Innovent Presents Groundbreaking Phase 2 Data on Efdamrofusp Alfa at ARVO 2025 Conference
Innovent's Phase 2 Data on Efdamrofusp Alfa at ARVO 2025
Innovent Biologics, Inc., a notable player in the biopharmaceutical industry, has recently made headlines by presenting the results of its Phase 2 clinical trial for Efdamrofusp Alfa (IBI302) at the prestigious ARVO 2025 Annual Meeting in Salt Lake City, Utah. This event brought together experts in vision and ophthalmology from around the world, offering a platform for sharing groundbreaking research and innovations. As a recombinant human vascular endothelial growth factor receptor (VEGFR) and human complement receptor 1 (CR1) bispecific fusion protein, Efdamrofusp Alfa aims to address the needs of patients suffering from neovascular age-related macular degeneration (nAMD).
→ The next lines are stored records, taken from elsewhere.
(** Rounding follows the order of the exact values. *)
Lemma round_mono mx ex lx (y : Q) mx' ex' lx' (y' : Q) :
  0 < mx -> 53 <= Zdigits2 mx -> 0 < mx' -> 53 <= Zdigits2 mx' ->
  at_code (4 * mx + loc_code lx) y ->
  at_code (4 * mx' + loc_code lx') y' ->
  (y * F64.two_to ex <= y' * F64.two_to ex')%Q ->
  let m1 := rne (shn (Z.to_nat (Zdigits2 mx - 53)) (4 * mx + loc_code lx)) in
  let m1' := rne (shn (Z.to_nat (Zdigits2 mx' - 53)) (4 * mx' + loc_code lx')) in
  2 ^ 52 <= m1 <= 2 ^ 53 -> 2 ^ 52 <= m1' <= 2 ^ 53 ->
  nf_le (carry m1 (Zdigits2 mx + ex - 53)) (carry m1' (Zdigits2 mx' + ex' - 53)).
Proof.
  intros Hmx Hd Hmx' Hd' Hy Hy' Hle m1 m1' Hm1 Hm1'.
  set (d := Zdigits2 mx) in *. set (d' := Zdigits2 mx') in *.
  destruct (Zdigits2_spec mx Hmx) as [_ [Dlo Dhi]]. fold d in Dlo, Dhi.
  destruct (Zdigits2_spec mx' Hmx') as [_ [Dlo' Dhi']]. fold d' in Dlo', Dhi'.
  destruct (at_code_range _ _ _ (loc_code_range lx) Hy) as [Y1 Y2].
  destruct (at_code_range _ _ _ (loc_code_range lx') Hy') as [Y1' Y2'].
  pose proof (two_to_pos ex) as Pex. pose proof (two_to_pos ex') as Pex'.
  (* the exponents are ordered *)
  assert (He : d + ex - 53 <= d' + ex' - 53).
  { enough (d - 1 + ex < d' + ex') by lia. apply two_to_lt_inv.
    rewrite !two_to_add.
    rewrite <- (two_to_inject (d - 1)), <- (two_to_inject d') by lia.
    assert (B1 : (inject_Z (2 ^ (d - 1)) * F64.two_to ex <= y * F64.two_to ex)%Q).
    { apply Qmult_le_compat_r; [|lra].
      apply Qle_trans with (inject_Z mx); [apply inject_Z_le; exact Dlo|exact Y1]. }
    assert (B2 : (y' * F64.two_to ex' < inject_Z (2 ^ d') * F64.two_to ex')%Q).
    { apply Qmult_lt_r; [exact Pex'|].
      apply Qlt_le_trans with (inject_Z mx' + 1)%Q; [exact Y2'|].
      change 1%Q with (inject_Z 1). rewrite <- inject_Z_plus.
      apply inject_Z_le. lia. }
    lra. }
  destruct (carry_range m1 (d + ex - 53) Hm1) as (A1 & A2 & A3).
  destruct (carry_range m1' (d' + ex' - 53) Hm1') as (B1 & B2 & B3).
  destruct (Z.eq_dec (d + ex - 53) (d' + ex' - 53)) as [Eq|Ne].
  - apply carry_mono; [exact Hm1|exact Hm1'|]. right. cbn [fst snd].
    split; [exact Eq|]. subst m1 m1'. apply rne_mono.
    pose proof (at_code_shn (Z.to_nat (d - 53)) _ _ Hy) as P.
    pose proof (at_code_shn (Z.to_nat (d' - 53)) _ _ Hy') as P'.
    rewrite Z2Nat.id in P, P' by lia.
    apply (at_code_mono _ _ _ _ P P').
    pose proof (two_to_pos (- (d + ex - 53))) as Pe.
    assert (E1 : (y * F64.two_to (- (d - 53))
                  == y * F64.two_to ex * F64.two_to (- (d + ex - 53)))%Q).
    { rewrite <- Qmult_assoc, <- two_to_add.
      replace (ex + - (d + ex - 53)) with (- (d - 53)) by lia. reflexivity. }
    assert (E2 : (y' * F64.two_to (- (d' - 53))
                  == y' * F64.two_to ex' * F64.two_to (- (d + ex - 53)))%Q).
    { rewrite <- Qmult_assoc, <- two_to_add.
      replace (ex' + - (d + ex - 53)) with (- (d' - 53)) by lia. reflexivity. }
    rewrite E1, E2. apply Qmult_le_compat_r; [exact Hle|lra].
  - unfold nf_le. lia.
Qed.
(** * MNSF: GNSS time distribution and compliance gating

    A shallow embedding of [modules/gnss/gnss_sync.py] and
    [core/compliance_monitor.py].  Python floats are IEEE-754 binary64
    values, modelled by the Standard Library's [spec_float]; Python ints
    are [Z]; [bytes] and [bytearray] are lists of [byte]; the methods of
    the two manager classes take the object's fields as an explicit
    state record and return the new state beside their result. *)

From Stdlib Require Import ZArith String Ascii DecimalString List Bool Lia.
From Stdlib Require Import Init.Byte.
From Stdlib Require Strings.Byte.
From Stdlib Require Import Floats.SpecFloat.
Import ListNotations.

Local Open Scope Z_scope.

(** ** Python numbers *)

Module PyNum.

(** binary64: 53 bits of precision, exponents below 1024. *)
Definition prec : Z := 53.
Definition emax : Z := 1024.

Definition float := spec_float.

(** [float(z)] for an int that fits (round to nearest, ties to even). *)
Definition float_of_Z (z : Z) : float := binary_normalize prec emax z 0 false.

(** A decimal literal [n/d] with [n] and [d] exactly representable: the
    correctly rounded quotient is the double nearest to the decimal. *)
Definition decimal (n d : Z) : float :=
  SFdiv prec emax (float_of_Z n) (float_of_Z d).

Definition fadd : float -> float -> float := SFadd prec emax.
Definition fsub : float -> float -> float := SFsub prec emax.
Definition fmul : float -> float -> float := SFmul prec emax.

(** Float comparisons; every comparison with a NaN is false. *)
Definition fltb (a b : float) : bool := SFltb a b.
Definition fleb (a b : float) : bool := SFleb a b.
Definition fgtb (a b : float) : bool := SFltb b a.
Definition fgeb (a b : float) : bool := SFleb b a.

(** A number held in a dict or a JSON document: an int or a float. *)
Inductive number : Type :=
| PyInt (z : Z)
| PyFloat (f : float).

(** Python compares an int with a float by value, without rounding the
    int: [m * 2^e] against [z]. *)
Definition int_float_compare (z : Z) (f : float) : option comparison :=
  match f with
  | S754_nan => None
  | S754_infinity s => Some (if s then Gt else Lt)
  | S754_zero _ => Some (z ?= 0)
  | S754_finite s m e =>
      let v := if s then Z.neg m else Z.pos m in
      if 0 <=? e then Some (z ?= v * 2 ^ e)
      else Some (z * 2 ^ (- e) ?= v)
  end.

Definition num_compare (a b : number) : option comparison :=
  match a, b with
  | PyInt x, PyInt y => Some (x ?= y)
  | PyFloat x, PyFloat y => SFcompare x y
  | PyInt x, PyFloat y => int_float_compare x y
  | PyFloat x, PyInt y => option_map CompOpp (int_float_compare y x)
  end.

Definition num_ltb (a b : number) : bool :=
  match num_compare a b with Some Lt => true | _ => false end.
Definition num_leb (a b : number) : bool :=
  match num_compare a b with Some Lt | Some Eq => true | _ => false end.
Definition num_gtb (a b : number) : bool := num_ltb b a.
Definition num_geb (a b : number) : bool := num_leb b a.
Definition num_eqb (a b : number) : bool :=
  match num_compare a b with Some Eq => true | _ => false end.

End PyNum.
Import PyNum.

(** ** Exceptions *)

Inductive exn : Type :=
| IndexError
| ValueError
| OverflowError
| StructError.

Inductive result (A : Type) : Type :=
| Ok (a : A)
| Raise (e : exn).
Arguments Ok {A} a.
Arguments Raise {A} e.

Definition bind {A B : Type} (r : result A) (k : A -> result B) : result B :=
  match r with
  | Ok a => k a
  | Raise e => Raise e
  end.

Notation "x <- r ;; k" := (bind r (fun x => k))
  (at level 61, r at next level, right associativity).

(** ** Bytes, slices and [struct.pack] *)

Module Bytes.

Definition bytes := list byte.

Definition byte_of_Z (z : Z) : byte :=
  match Byte.of_N (Z.to_N (z mod 256)) with
  | Some b => b
  | None => x00
  end.

Definition Z_of_byte (b : byte) : Z := Z.of_N (Byte.to_N b).

(** [bytearray(n)]: [n] zero bytes. *)
Definition bytearray (n : nat) : bytes := repeat x00 n.

(** [b[i]], an IndexError out of range. *)
Definition index (b : bytes) (i : nat) : result byte :=
  match nth_error b i with
  | Some x => Ok x
  | None => Raise IndexError
  end.

(** [b[i] = v], an IndexError out of range. *)
Definition store (b : bytes) (i : nat) (v : byte) : result bytes :=
  if (i <? length b)%nat then Ok (firstn i b ++ v :: skipn (S i) b)
  else Raise IndexError.

(** [b[lo:hi]]: both ends are clamped to the length, never an error. *)
Definition slice (b : bytes) (lo hi : nat) : bytes :=
  firstn (hi - lo) (skipn lo b).
(** * Sidekick: a worker / tools / evaluator loop over a checkpointed thread

    Shallow embedding of the Python sources
      - [src/core/state.py]     (State, EvaluatorOutput, create_initial_state)
      - [src/core/sidekick.py]  (class Sidekick)
      - [src/tools/browser.py]  (cleanup_browser)
      - [src/ui/gradio_app.py]  (SidekickUI.process_message)
    followed by the properties of the specification that are settled on it.

    Conventions.
      - Python [str] is [string]; a character is a code point below 256.
      - A Python exception is a value of [Exception]; code that can raise
        returns a [result].
      - Code with effects (LLM calls, tool calls, the browser, logging, the
        checkpointer, attributes of [self]) runs in the monad [M S], a state
        monad over [S] whose state survives a raised exception.
      - External services are the fields of [Services]; each is indexed by
        the number of events that happened before the call, so that two
        calls with equal arguments may answer differently. *)

From stdpp Require Import base strings list gmap.
From Stdlib Require Import ZArith Ascii.

Open Scope Z_scope.

(* ===================================================================== *)
(** ** Python values, exceptions and the effect monad                     *)
(* ===================================================================== *)

Inductive ExceptionType :=
| IndexError | AttributeError | ValueError | RuntimeError
| GraphRecursionError | ServiceError.
(** The minimal manifest of package [foo] with the given entries. *)
Definition manifest (files : list File) : Manifest :=
  mkManifest "foo" "1.0" "amd64" "" "" "" "" "" "" "" "" "" ""
    "A <a@example.com>" "" "" "x" [] [] files [] [] [] [] false 0 false.

End Ref.

(** ** What the specification states

    The notions the claims are phrased with, written after the
    specification, next to which the code is measured. *)

(** The round trip of [Perm] at one value: parsing the formatted value
    succeeds and formats to the same text. *)
Definition Perm_roundtrip_at (perm : Z) : bool :=
  match Perm_Parse (Perm_String perm) with
  | (parsed, None) => String.eqb (Perm_String parsed) (Perm_String perm)
  | (_, Some _) => false
  end.

(** [p] on the [n] integers from [z] on. *)
Fixpoint allFrom (n : nat) (z : Z) (p : Z → bool) : bool :=
  match n with
  | O => true
  | S n' => p z && allFrom n' (z + 1) p
  end.

(** The layout C2 describes for one encoded entry: a header of exactly 60
    bytes, the name left-justified and space-padded in its first 16 bytes,
    the size in decimal left-justified in the 10 bytes from offset 48, then
    the entry bytes, then one newline when the size is odd. *)
Definition ar_entry_layout (name : string) (size : Z) (r : string) : Prop :=
  ∃ hdr,
    writeArEntry name size r = Ok (hdr +:+ r +:+ (if Z.odd size then nl else "")) ∧
    String.length hdr = 60%nat ∧
    substring 0 16 hdr = name +:+ Go.spaces (16 - String.length name) ∧
    substring 48 10 hdr
      = Go.FormatInt size +:+ Go.spaces (10 - String.length (Go.FormatInt size)) ∧
    String.length (substring 48 10 hdr) = 10%nat.

(** [size] rounded up to the next multiple of 4096. *)
Definition roundUp4096 (size : Z) : Z := (size + 4095) / 4096 * 4096.

(** The installed size C6 describes: the sum over the regular files of
    their resolved size, each rounded up to a multiple of 4096. *)
Definition installedSizeSpec (files : list File) : Z :=
  fold_right
    (λ file total,
       (if (f_Type file =? TypeREG)%N then roundUp4096 (f_size file) else 0) + total)
    0 files.

(** C6 as stated, for one manifest: whenever [Manifest.Resolve] completes
    successfully the installed size is that sum. *)
Definition installedSize_is_sum (fileSystem : FS) (manifest : Manifest) : Prop :=
  ∀ manifest', Manifest_Resolve fileSystem manifest = (manifest', Ok tt) →
               m_installedSize manifest' = installedSizeSpec (m_Files manifest').

(** The part of C8 about [Manifest.Validate]: no entry of the caller's
    manifest is of type [TypeAUTO] once the call has returned no error. *)
Definition Validate_clears_Auto (manifest : Manifest) : Prop :=
  snd (Manifest_Validate manifest) = None →
  Forall (λ file, f_Type file ≠ TypeAUTO)
         (m_Files (fst (Manifest_Validate manifest))).

(** The parent directory [validatePost] looks up for an entry name. *)
Definition parentDir (name : string) : string :=
  Go.Dir (Go.TrimRight name "/").

(** What [Manifest.ConfFiles] returns: nothing when no entry is marked
    [isConf], else each marked name followed by a newline. *)
Definition confText (files : list File) : option string :=
  if existsb f_IsConf files
  then Some (concatMap (λ file, f_Name file +:+ nl) (List.filter f_IsConf files))
  else None.

(** What a script renderer returns: nothing for no lines, else the
    preamble and each line followed by a newline. *)
Definition scriptText (lines : list string) : option string :=
  match lines with
  | [] => None
  | _ => Some ("#!/bin/bash" +:+ nl +:+ "set -euo pipefail" +:+ nl
               +:+ "umask 022" +:+ nl +:+ "cd /" +:+ nl
               +:+ concatMap (λ line, line +:+ nl) lines)
  end.

Definition memberName (m : TarMember) : string := h_Name (tm_hdr m).

Definition present (b : bool) (name : string) : list string :=
  if b then [name] else [].

Definition hasLines (lines : list string) : bool :=
  match lines with [] => false | _ => true end.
Scheduled from May 4 to May 8, 2025, the ARVO meeting is a key gathering for researchers and healthcare professionals seeking to improve patient outcomes through science. Innovent's oral presentation, led by Professor Xiaodong Sun from Shanghai General Hospital, offered significant insights into the performance of Efdamrofusp Alfa over a treatment period of one year.
Key Findings from the Phase 2 Trial
The study involved a total of 132 subjects with nAMD, divided into three groups receiving either 6.4 mg or 8.0 mg of IBI302, or the standard of care, Aflibercept at 2.0 mg. The primary objective was to measure the change in best corrected visual acuity (BCVA) from the baseline to week 40 of treatment. Both IBI302 dosing groups showed competitive results compared to Aflibercept, with BCVA improvements of +10.5 and +11.0 letters, respectively, demonstrating no significant difference between the treatments.
Notably, about 80% of the subjects in the IBI302 groups were able to sustain these visual benefits with a dosing interval of up to 12 weeks. This extended dosing frequency stands to alleviate the burden of regular injections that often challenge patient adherence, a crucial factor in managing chronic conditions like nAMD.
Anatomical Improvements
In addition to maintaining visual acuity, the trial data revealed that IBI302 led to a greater reduction in central subfield thickness compared to Aflibercept. Specifically, the reductions in CST were measured at 154.58 μm for the 6.4 mg group and 174.69 μm for the 8.0 mg group, compared to a lesser 131.18 μm reduction for Aflibercept. These anatomical changes further support the efficacy of Efdamrofusp Alfa as a treatment option for patients with this debilitating condition.
Safety Profile
Safety was also closely monitored throughout the trial, and the incidence of adverse events in the IBI302 groups was comparable to that of Aflibercept, with no new safety signals being identified. Importantly, no cases of retinal vasculitis were reported, reaffirming the ongoing commitment to patient safety in clinical research.
Comments from the Research Team
Professor Sun expressed his enthusiasm about sharing these findings with the global ophthalmic community, highlighting the importance of improving patient compliance by minimizing treatment burdens. He stated, “Innovent's vision to offer innovative treatments aligns with our study's aim. The results of IBI302 show promise in enhancing visual acuity and offer potentially extended dosing options that could change how providers manage nAMD.”
Dr. Lei Qian, Innovent's Senior VP of Clinical Development, echoed the positive results, stating, “We are dedicated to advancing IBI302 through subsequent clinical phases to ensure that patients have access to effective, innovative therapies.”
The Path Ahead
Efdamrofusp Alfa stands as a beacon of hope for individuals living with nAMD, with an emphasis on achieving better outcomes through tailored treatment strategies. As innovations in biopharmaceuticals continue to evolve, the groundwork laid by studies like this one could lead to improved quality of life for millions of patients. Innovent Biologics is well-positioned to drive these advancements forward, underscoring its role as a leader in the biopharmaceutical space.
In conclusion, the future looks promising for Efdamrofusp Alfa, with ongoing trials looking to solidify its position in ophthalmologic therapy. As Innovent races toward Phase 3 trials, the potential benefits to nAMD patients are encouraging and warrant close attention from both the medical community and patients alike.